Na opinião do psiquiatra Joel Rennó Jr, infelizmente, apesar de alguns avanços, ainda existe bastante preconceito contra alguém que sofra de síndrome do pânico. “Ninguém é invulnerável a isso – já atendi, e atendo, superexecutivos, comandantes de grandes e poderosas corporações, que sofrem da enfermidade. Será que o ser humano sempre terá de sofrer na própria pele para se sensibilizar? Por que não podemos compreender a dor do outro, respeitando-o, sem necessariamente, termos passado pelo mesmo sofrimento?”, provoca o médico-psiquiatra.

*O nome foi trocado para preservar a identidade da entrevistada

Sinais de alerta

Veja a seguir alguns fatores que podem desencadear a síndrome do pânico nos executivos

> Sobrecarga: quantidade ou qualidade excessiva de demandas que ultrapassam
a capacidade de desempenho, por insuficiência técnica, de tempo ou de infraestrutura organizacional.

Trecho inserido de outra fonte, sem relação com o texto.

Lemma tracks_flush : tracks flush.
Proof.
  unfold flush.
  apply tracks_bind; [apply tracks_get_inserter | intros this].
  apply tracks_bind; [apply tracks_set_inserter | intros _].
  apply tracks_bind; [apply tracks_execOrError | intros _].
  apply tracks_ret.
Qed.

Lemma tracks_maybeFlush : tracks maybeFlush.
Proof.
  unfold maybeFlush.
  apply tracks_bind; [apply tracks_get_inserter | intros this].
  destruct (Z.geb _ _); [apply tracks_flush | apply tracks_ret].
Qed.

Lemma tracks_insert (s : string) : tracks (insert s).
Proof.
  unfold insert.
  apply tracks_bind; [apply tracks_get_inserter | intros this].
  apply tracks_bind; [apply tracks_set_inserter | intros _].
  apply tracks_maybeFlush.
Qed.

Lemma tracks_insertSupporting (s : string) : tracks (insertSupporting s).
Proof.
  unfold insertSupporting.
  apply tracks_bind; [apply tracks_get_inserter | intros this].
  apply tracks_bind; [apply tracks_set_inserter | intros _].
  apply tracks_maybeFlush.
Qed.

Lemma tracks_progress_inc (n : N) : tracks (progress_inc n).
Proof. apply tracks_emit. exact I. Qed.

Lemma tracks_probe (model : Model) (merged : ConnId) (primaryKey : Column)
    (template : string) (row : Row) :
  tracks (probe model merged primaryKey template row).
Proof.
  unfold probe.
  apply tracks_bind; [apply tracks_unwrapOption | intros unique].
  apply tracks_bind; [apply tracks_get_row | intros found].
  destruct found as [[existingRow|] | e]; apply tracks_ret.
Qed.

Lemma tracks_mergeRow (model : Model) (schema : Schema) (merged : ConnId)
    (primaryKey : Column) (template : option string) (isPrimary : bool)
    (rowResult : Result Row Error) :
  tracks (mergeRow model schema merged primaryKey template isPrimary
            rowResult).
Proof.
  unfold mergeRow. destruct rowResult as [row | e]; [|apply tracks_ret].
  apply tracks_bind.
  - destruct (negb isPrimary); [|apply tracks_ret].
    destruct template; [apply tracks_probe | apply tracks_ret].
  - intros [existingId|].
    + apply tracks_bind; [apply tracks_insert | intros n].
      apply tracks_progress_inc.
    + apply tracks_bind.
      * destruct isPrimary; [apply tracks_ret | apply tracks_crypto_randomUUID].
      * intros newPk.
        apply tracks_bind; [apply tracks_insert | intros n].
        apply tracks_bind; [apply tracks_progress_inc | intros _].
        apply tracks_bind; [apply tracks_insertSupporting | intros n'].
        apply tracks_progress_inc.
Qed.

Lemma tracks_flush_inc : tracks (n <- flush ;; progress_inc n).
Proof.
  apply tracks_bind; [apply tracks_flush | intros n].
  apply tracks_progress_inc.
Qed.

Lemma tracks_each (conn : ConnId) (query : string)
    (callback : Result Row Error -> M unit) :
  (forall r, tracks (callback r)) -> tracks (each conn query callback).
Proof.
  intros Hcb w. unfold each.
  destruct (db_each (dbs w conn) query) as [rows completion]. simpl.
  assert (H := each_rows_reached callback rows Hcb
                 (snd (emit (EvEach conn query) w))).
  simpl in H.
  destruct (each_rows callback rows _) as [thrown w1]. simpl in H.
  assert (Hall : reached w w1).
  { exact (reached_trans _ _ _ (tracks_emit (EvEach conn query) I w) H). }
  destruct completion; [destruct thrown|]; exact Hall.
Qed.
(** C1, amended: every triple that reaches the candidate point satisfies, at
    every slot index, the compatibility of each of its three mods with the
    type of the slot, the mutual compatibility of each pair of its mods, and
    the membership of the tags of its combat and raid mods among those of the
    sockets; and at every index where one of the three permutations holds a
    mod, the bound of the seeded use plus the three costs by the capacity. *)
Theorem accepted_triples_satisfy_constraints
    items mods defs upgradeSpendTier c g r (i : nat) (item : DimItem) :
  (c, g, r) ∈ acceptedTriples items mods defs upgradeSpendTier ->
  items !! i = Some item ->
  let st := seededState items mods defs upgradeSpendTier in
  typesAndTagsFit st item (modAt c i) (modAt g i) (modAt r i)
  /\ (modAt c i <> None \/ modAt g i <> None \/ modAt r i <> None ->
      withinCapacity st item (modAt c i) (modAt g i) (modAt r i)).
Proof.
  intros Hacc Hitem st. unfold acceptedTriples in Hacc.
  destruct (searchedState_spec items mods defs upgradeSpendTier) as [_ Htrace].
  fold st in Htrace. rewrite Htrace in Hacc. clear Htrace.
  apply elem_of_candidates in Hacc.
  assert (HC : forall m, modAt c i = Some m -> combatFits st item m = true).
  { intros m Hm.
    assert (Hloop : itemLoop (fun _ => combatFits st) c 0 items = true).
    { eapply inner_event_combat_passed; [exact Hacc|].
      right. right. by exists g, r. }
    rewrite itemLoop_true in Hloop. by apply (Hloop i item m). }
  assert (HG : forall m, modAt g i = Some m -> generalFits st c i item m = true).
  { intros m Hm.
    assert (Hloop : itemLoop (generalFits st c) g 0 items = true).
    { eapply inner_event_general_passed; [exact Hacc|]. right. by exists r. }
    rewrite itemLoop_true in Hloop. by apply (Hloop i item m). }
  assert (HR : forall m, modAt r i = Some m -> raidFits st c g i item m = true).
  { intros m Hm.
    pose proof (candidate_raid_passed _ _ _ _ _ _ _ _ Hacc) as Hloop.
    rewrite itemLoop_true in Hloop. by apply (Hloop i item m). }
  destruct (seededState_lookup items mods defs upgradeSpendTier item)
    as [e He]; [by eapply list_elem_of_lookup_2|].
  fold st in He. clear Hacc.
  unfold typesAndTagsFit, withinCapacity.
  assert (HC' : forall m, modAt c i = Some m ->
            used e + energyCostOf m <= capacity e
            /\ typeFitsSlot e (Some m) /\ tagTaken st item (Some m)).
  { intros m Hm. destruct (combatFits_spec _ _ _ (HC m Hm)) as (e' & He' & ?).
    rewrite He in He'. by injection He' as <-. }
  assert (HG' : forall m, modAt g i = Some m ->
            used e + energyCostOf m + energyCostAt (modAt c i) <= capacity e
            /\ typeFitsSlot e (Some m)
            /\ mutuallyCompatible (Some m) (modAt c i)).
  { intros m Hm. destruct (generalFits_spec _ _ _ _ _ (HG m Hm))
      as (e' & He' & ? & ? & ?).
    rewrite He in He'. injection He' as <-.
    repeat split; try done. by apply mutuallyCompatible_at. }
  assert (HR' : forall m, modAt r i = Some m ->
            used e + energyCostAt (modAt g i) + energyCostAt (modAt c i)
            + energyCostOf m <= capacity e
            /\ typeFitsSlot e (Some m)
            /\ mutuallyCompatible (Some m) (modAt g i)
            /\ mutuallyCompatible (Some m) (modAt c i)
            /\ tagTaken st item (Some m)).
  { intros m Hm. destruct (raidFits_spec _ _ _ _ _ _ (HR m Hm))
      as (e' & He' & ? & ? & ? & ? & ?).
    rewrite He in He'. injection He' as <-.
    repeat split; try done; by apply mutuallyCompatible_at. }
  clear HC HG HR.
  revert HC' HG' HR'.
  destruct (modAt c i) as [mc|], (modAt g i) as [mg|], (modAt r i) as [mr|];
    intros HC HG HR;
    try (destruct (HC _ eq_refl) as (? & ? & ?));
    try (destruct (HG _ eq_refl) as (? & ? & ?));
    try (destruct (HR _ eq_refl) as (? & ? & ? & ? & ?));
    (split; [exists e; repeat split; done|]);
    intros Hsome; exists e; (split; [done|]); simpl in *;
    first [lia | by destruct Hsome as [? | [? | ?]]].
Qed.
(** ** [compute_growth] composed with itself and with [aggregate] *)

Section GrowthRows.
Import Processing.

Lemma transform_missing_key {R K} `{EqDecision K} (key : R -> option K) (value : R -> Qc)
    (f : list Qc -> list float) (df : list R) (i : nat) (r : R) :
  df !! i = Some r -> key r = None -> transform key value f df !! i = Some NaN.
Proof.
  intros Hi Hk. unfold transform. rewrite list_lookup_imap, Hi. simpl. by rewrite Hk.
Qed.

Lemma clear_growth_sorted (l : list Agg.t) :
  Sorted (le cmp_row) (clear_growth <$> sort cmp_row l).
Proof.
  apply StronglySorted_Sorted.
  apply (StronglySorted_fmap _ (le cmp_row)); [by intros ??|].
  apply Sorted_StronglySorted; [apply le_cmp_row_trans|].
  apply sort_Sorted_total, cmp_row_opp.
Qed.

Lemma zip_with_sorted {C} (g : Agg.t -> C -> Agg.t) (l : list Agg.t) (cs : list C) :
  (forall r c, sort_key (g r c) = sort_key r) ->
  Sorted (le cmp_row) l -> Sorted (le cmp_row) (zip_with g l cs).
Proof.
  intros Hg Hl. apply StronglySorted_Sorted, StronglySorted_zip_with.
  - intros x y c d. unfold le, leb. by rewrite !cmp_row_sort_key, !Hg.
  - apply Sorted_StronglySorted; [apply le_cmp_row_trans|done].
Qed.

(** X8. [compute_growth] is idempotent: applied to its own main table at
    the same frequency, it returns the same two tables. *)
Theorem compute_growth_idempotent (agg : frame Agg.t) (freq : string) (out : frame Agg.t)
    (q : option (frame Agg.t)) :
  compute_growth agg freq = Ok (out, q) ->
  compute_growth out freq = Ok (out, q).
Proof.
  intros Hcg.
  destruct (empty agg || negb (has_column "total" agg)) eqn:Hg.
  { unfold compute_growth in Hcg. rewrite Hg in Hcg. injection Hcg as <- <-.
    unfold compute_growth. by rewrite Hg. }
  apply orb_false_iff in Hg as [He Ht]. apply negb_false_iff in Ht.
  destruct (compute_growth_Ok _ _ _ _ He Ht Hcg) as (Hreq & _ & cells & Hlen & Hout).
  rewrite <- Hcg.
  assert (Hcol : forall l, has_column l agg = true -> has_column l out = true).
  { intros l. unfold has_column. rewrite !bool_decide_eq_true, Hout. cbn [columns].
    rewrite elem_of_growth_columns. tauto. }
  assert (He' : empty out = false).
  { unfold empty in *. apply orb_false_iff in He as [_ He]. apply orb_false_iff. split.
    - apply bool_decide_eq_false. intros Hnil.
      specialize (Hcol "total" Ht). unfold has_column in Hcol.
      apply bool_decide_eq_true in Hcol. rewrite Hnil in Hcol. by apply elem_of_nil in Hcol.
    - apply bool_decide_eq_false in He. apply bool_decide_eq_false.
      rewrite Hout. cbn [rows]. rewrite length_zip_with, length_fmap, sort_perm. lia. }
  assert (Hreq' : require_columns ["vehicle_category"; "manufacturer"; "period"] out = Ok tt).
  { apply require_columns_Ok. intros l Hl. apply Hcol. revert l Hl. by apply require_columns_Ok. }
  assert (Hrows : clear_growth <$> sort cmp_row (rows out)
                  = clear_growth <$> sort cmp_row (rows agg)).
  { rewrite sort_sorted_id.
    - rewrite Hout. cbn [rows]. rewrite fmap_zip_with_l; [|by rewrite length_fmap, sort_perm|done].
      rewrite <- list_fmap_compose. by apply list_fmap_ext.
    - rewrite Hout. cbn [rows]. apply zip_with_sorted; [done|apply clear_growth_sorted]. }
  assert (Hcols : growth_columns (columns out) = growth_columns (columns agg)).
  { rewrite Hout. cbn [columns]. apply growth_columns_idempotent. }
  unfold compute_growth. rewrite He, Ht, He', (Hcol "total" Ht), Hreq, Hreq'.
  cbn [orb negb bind Ok]. fold clear_growth. by rewrite Hrows, Hcols.
Qed.
Lemma fallback_only_when_nothing_else (kvs : dict json) :
  NoDup (keys kvs) ->
  with_summary kvs <> [] -> with_summary kvs <> fallback kvs.
Proof.
  intros Hnd Hne E.
  rewrite with_summary_distinct in E by exact Hnd.
  destruct (remaining_of kvs) as [|kv rem] eqn:Hrem; cbn [truthy] in E.
  - destruct kvs as [|[k v] kvs]; [discriminate|].
    destruct v; simpl in Hrem; try discriminate.
    simpl in E. unfold fallback in E.
    assert (Hrest : array_sheets kvs = []) by now inversion E.
    assert (Hkvs : kvs = []) by now apply no_pairs_iff.
    subst kvs. now apply single_array_not_fallback in E.
  - assert (Hin : In "Summary" (keys (fallback kvs))).
    { rewrite <- E. apply in_keys_dict_set. now left. }
    destruct Hin as [H|[]]. discriminate.
Qed.

(** C5: on an object with distinct keys, the [Sheet1] fallback is the
    result exactly when nothing else was produced, that is when there is
    no array-valued key and the remaining bucket is empty; [{}] gives
    [Sheet1] with one empty row, [{"a": 1, "b": 2}] gives [Summary]
    alone. *)
Theorem sheet1_fallback_iff_nothing_else (kvs : dict json) :
  NoDup (keys kvs) ->
  (make_sheets_from_obj (JObj kvs) = fallback kvs <-> with_summary kvs = [])
  /\ (with_summary kvs = []
      <-> count_array_keys kvs = 0 /\ snd (route float_repr kvs) = [])
  /\ make_sheets_from_obj (JObj []) = [("Sheet1", [[]])]
  /\ make_sheets_from_obj doc_ab
     = [("Summary", [[("a", JInt 1); ("b", JInt 2)]])]
  /\ dict_get (make_sheets_from_obj doc_ab) "Sheet1" = None.
Proof.
  intros Hnd. repeat split; try reflexivity.
  - rewrite make_sheets_object.
    destruct (with_summary kvs) as [|s0 sh] eqn:E; [reflexivity|].
    cbn [truthy negb]. intros H. exfalso.
    apply (fallback_only_when_nothing_else kvs Hnd); rewrite E;
      [discriminate|exact H].
  - intros E. rewrite make_sheets_object, E. reflexivity.
  - apply count_array_keys_zero. now apply with_summary_nil_iff.
  - rewrite route_distinct by exact Hnd. now apply with_summary_nil_iff.
  - intros [Hc Hr]. apply with_summary_nil_iff; [exact Hnd|].
    rewrite route_distinct in Hr by exact Hnd.
    split; [now apply count_array_keys_zero|exact Hr].
Qed.

End PlannerFallback.

(** ** Sheet names *)

Section SheetNames.

Lemma substring_prefix_length (n : nat) (s : string) :
  String.length (substring 0 n s) <= n.
Proof.
  revert s. induction n as [|n IH]; intros [|c s]; simpl; try lia.
  specialize (IH s). lia.
Qed.

Lemma substring_prefix_not_empty (n : nat) (s : string) :
  s <> "" -> substring 0 (S n) s <> "".
Proof. destruct s; simpl; [congruence|discriminate]. Qed.

(** A sanitized name has at most 31 characters and, the default being a
    name, at least one. *)
Lemma sanitize_sheet_name_bounds (name default : string) :
  default <> "" ->
  sanitize_sheet_name name default <> ""
  /\ String.length (sanitize_sheet_name name default) <= 31.
Proof.
  intros Hd. unfold sanitize_sheet_name. split.
  - apply substring_prefix_not_empty.
    destruct (strip (replace_invalid name)); [exact Hd|discriminate].
  - apply substring_prefix_length.
Qed.

Lemma append_inj_r (a b c : string) : a ++ b = a ++ c -> b = c.
Proof.
  induction a as [|x a IH]; simpl; intros H; [exact H|].
  inversion H. now apply IH.
Qed.

Lemma nat_repr_inj (i j : nat) : nat_repr i = nat_repr j -> i = j.
Proof.
  unfold nat_repr. intros H.
  apply DecimalNat.Unsigned.to_uint_inj.
  pose proof (NilEmpty.usu (Nat.to_uint i)) as Hi.
  pose proof (NilEmpty.usu (Nat.to_uint j)) as Hj.
  rewrite H in Hi. rewrite Hi in Hj. now inversion Hj.
Qed.

Lemma suffixed_inj (base : string) (i j : nat) :
  suffixed base i = suffixed base j -> i = j.
Proof.
  unfold suffixed. destruct (28 <? String.length base)%nat; intros H;
    apply append_inj_r in H; apply (append_inj_r "_") in H;
    now apply nat_repr_inj.
Qed.


Lemma name_in_iff (name : string) (names : list string) :
  name_in name names = true <-> In name names.
Proof.
  unfold name_in. rewrite existsb_exists. split.
  - intros (x & Hx & E). apply String.eqb_eq in E. now subst.
  - intros H. exists name. split; [exact H|apply String.eqb_refl].
Qed.

(** When the loop runs out of turns, every name it tried is taken. *)
Lemma free_name_none (fuel : nat) (names : list string) (base : string) :
  forall name i,
    free_name fuel names base name i = None ->
    forall j, i <= j < i + fuel -> In (suffixed base j) names.
Proof.
  induction fuel as [|fuel IH]; intros name i H j Hj; [lia|].
  simpl in H. destruct (name_in name names); [|discriminate].
  destruct (Nat.eq_dec j i) as [->|Hne].
  - destruct fuel as [|fuel']; simpl in H.
    + destruct (name_in (suffixed base i) names) eqn:E; [|discriminate].
      now apply name_in_iff.
    + destruct (name_in (suffixed base i) names) eqn:E; [|discriminate].
      now apply name_in_iff.
  - apply (IH _ _ H). lia.
Qed.

(** The loop ends: the suffixed names are distinct and the workbook
    holds finitely many. *)
Lemma free_name_ends (names : list string) (base name : string) (i : nat) :
  exists name',
    free_name (S (List.length names)) names base name i = Some name'.
Proof.
  destruct (free_name (S (List.length names)) names base name i)
    as [name'|] eqn:E; [now exists name'|].
  exfalso.
  pose proof (free_name_none _ _ _ _ _ E) as Hall.
  assert (Hincl : incl (map (suffixed base)
                          (seq i (S (List.length names)))) names).
  { intros x Hx. apply in_map_iff in Hx. destruct Hx as (j & <- & Hj).
    apply in_seq in Hj. apply Hall. lia. }
  assert (Hnd : NoDup (map (suffixed base) (seq i (S (List.length names))))).
  { apply Injective_map_NoDup; [|apply seq_NoDup].
    intros a b. apply suffixed_inj. }
  pose proof (NoDup_incl_length Hnd Hincl) as Hlen.
  rewrite length_map, length_seq in Hlen. lia.
Qed.
Lemma cancelJob_spec_witness :
  (∃ s', cancelJob Demo.escrow (Demo.at_ Demo.alice 111) 0 Demo.assigned_job = Ok s' ∧
         status (job_at s' 0) = Cancelled ∧
         balanceOf (usdc s') Demo.alice = 5000000) ∧
  ¬ (∃ s', cancelJob Demo.escrow (Demo.at_ Demo.alice 110) 0 Demo.assigned_job = Ok s') ∧
  cancelJob Demo.escrow (Demo.at_ Demo.alice 50) 0 Demo.frozen_job
    = Err (TokenRevert ReceiverRefused).
Proof.
  destruct (cancelJob_spec Demo.keccak Demo.escrow Demo.assigned_job
              (Demo.at_ Demo.alice 111) 0
              DemoFacts.keccak_inj DemoFacts.assigned_job_reachable)
    as (Hiff & _ & Heff).
  destruct (cancelJob_spec Demo.keccak Demo.escrow Demo.assigned_job
              (Demo.at_ Demo.alice 110) 0
              DemoFacts.keccak_inj DemoFacts.assigned_job_reachable)
    as (Hiff' & _).
  destruct (cancelJob_spec Demo.keccak Demo.escrow Demo.frozen_job
              (Demo.at_ Demo.alice 50) 0
              DemoFacts.keccak_inj DemoFacts.frozen_job_reachable)
    as (_ & Hrefused & _).
  split_and!.
  - destruct (proj2 Hiff) as [s' Hs'].
    { split_and!; [by vm_compute|by vm_compute|by right|].
      apply (bool_decide_unpack _). vm_compute. exact I. }
    exists s'. split; [done|].
    destruct (Heff s' Hs') as (Hjob & _ & _ & Hbal).
    split; [by rewrite Hjob|].
    destruct Hbal as [Hbal _]; [by vm_compute|].
    change Demo.alice with (client (job_at Demo.assigned_job 0)).
    rewrite Hbal. by vm_compute.
  - intros Hex. apply Hiff' in Hex as (_ & _ & [Hw|Hts] & _).
    + vm_compute in Hw. discriminate Hw.
    + vm_compute in Hts. discriminate Hts.
  - apply Hrefused; [by vm_compute|by vm_compute|by left|].
    apply (bool_decide_unpack _). vm_compute. exact I.
Defined.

> Baixo nível de controle das atividades ou acontecimentos no próprio trabalho e baixa participação nas decisões sobre mudanças organizacionais.

> Expectativas profissionais, ou seja, executivos com discrepâncias entre suas expectativas de desenvolvimento profissional e aspectos reais
de seu trabalho.

> Sentimentos de injustiça, como carga de trabalho maior, salários desiguais para o
mesmo cargo, ascensão de colega sem merecimento.

> Trabalho por turnos ou noturno: chega a afetar cerca de 20% dos trabalhadores, acarretando transtornos físicos e psicológicos. Indivíduos mais propensos: os que precisam efetuar mudanças em períodos de tempo a cada 2 ou 3 dias, passando alternadamente do período diurno para o noturno e vice-versa.

> Precário suporte organizacional e relacionamento conflituoso entre colegas. Isso pode fazer com que os funcionários se sintam desamparados, carentes de orientação e desrespeitados.

> Conflitos de papel: embate entre informações e expectativas do trabalhador sobre seu desempenho em um determinado cargo ou função

> Ambiguidade de papel: normas, direitos, métodos e objetivos pouco delimitados ou claros por parte da organização.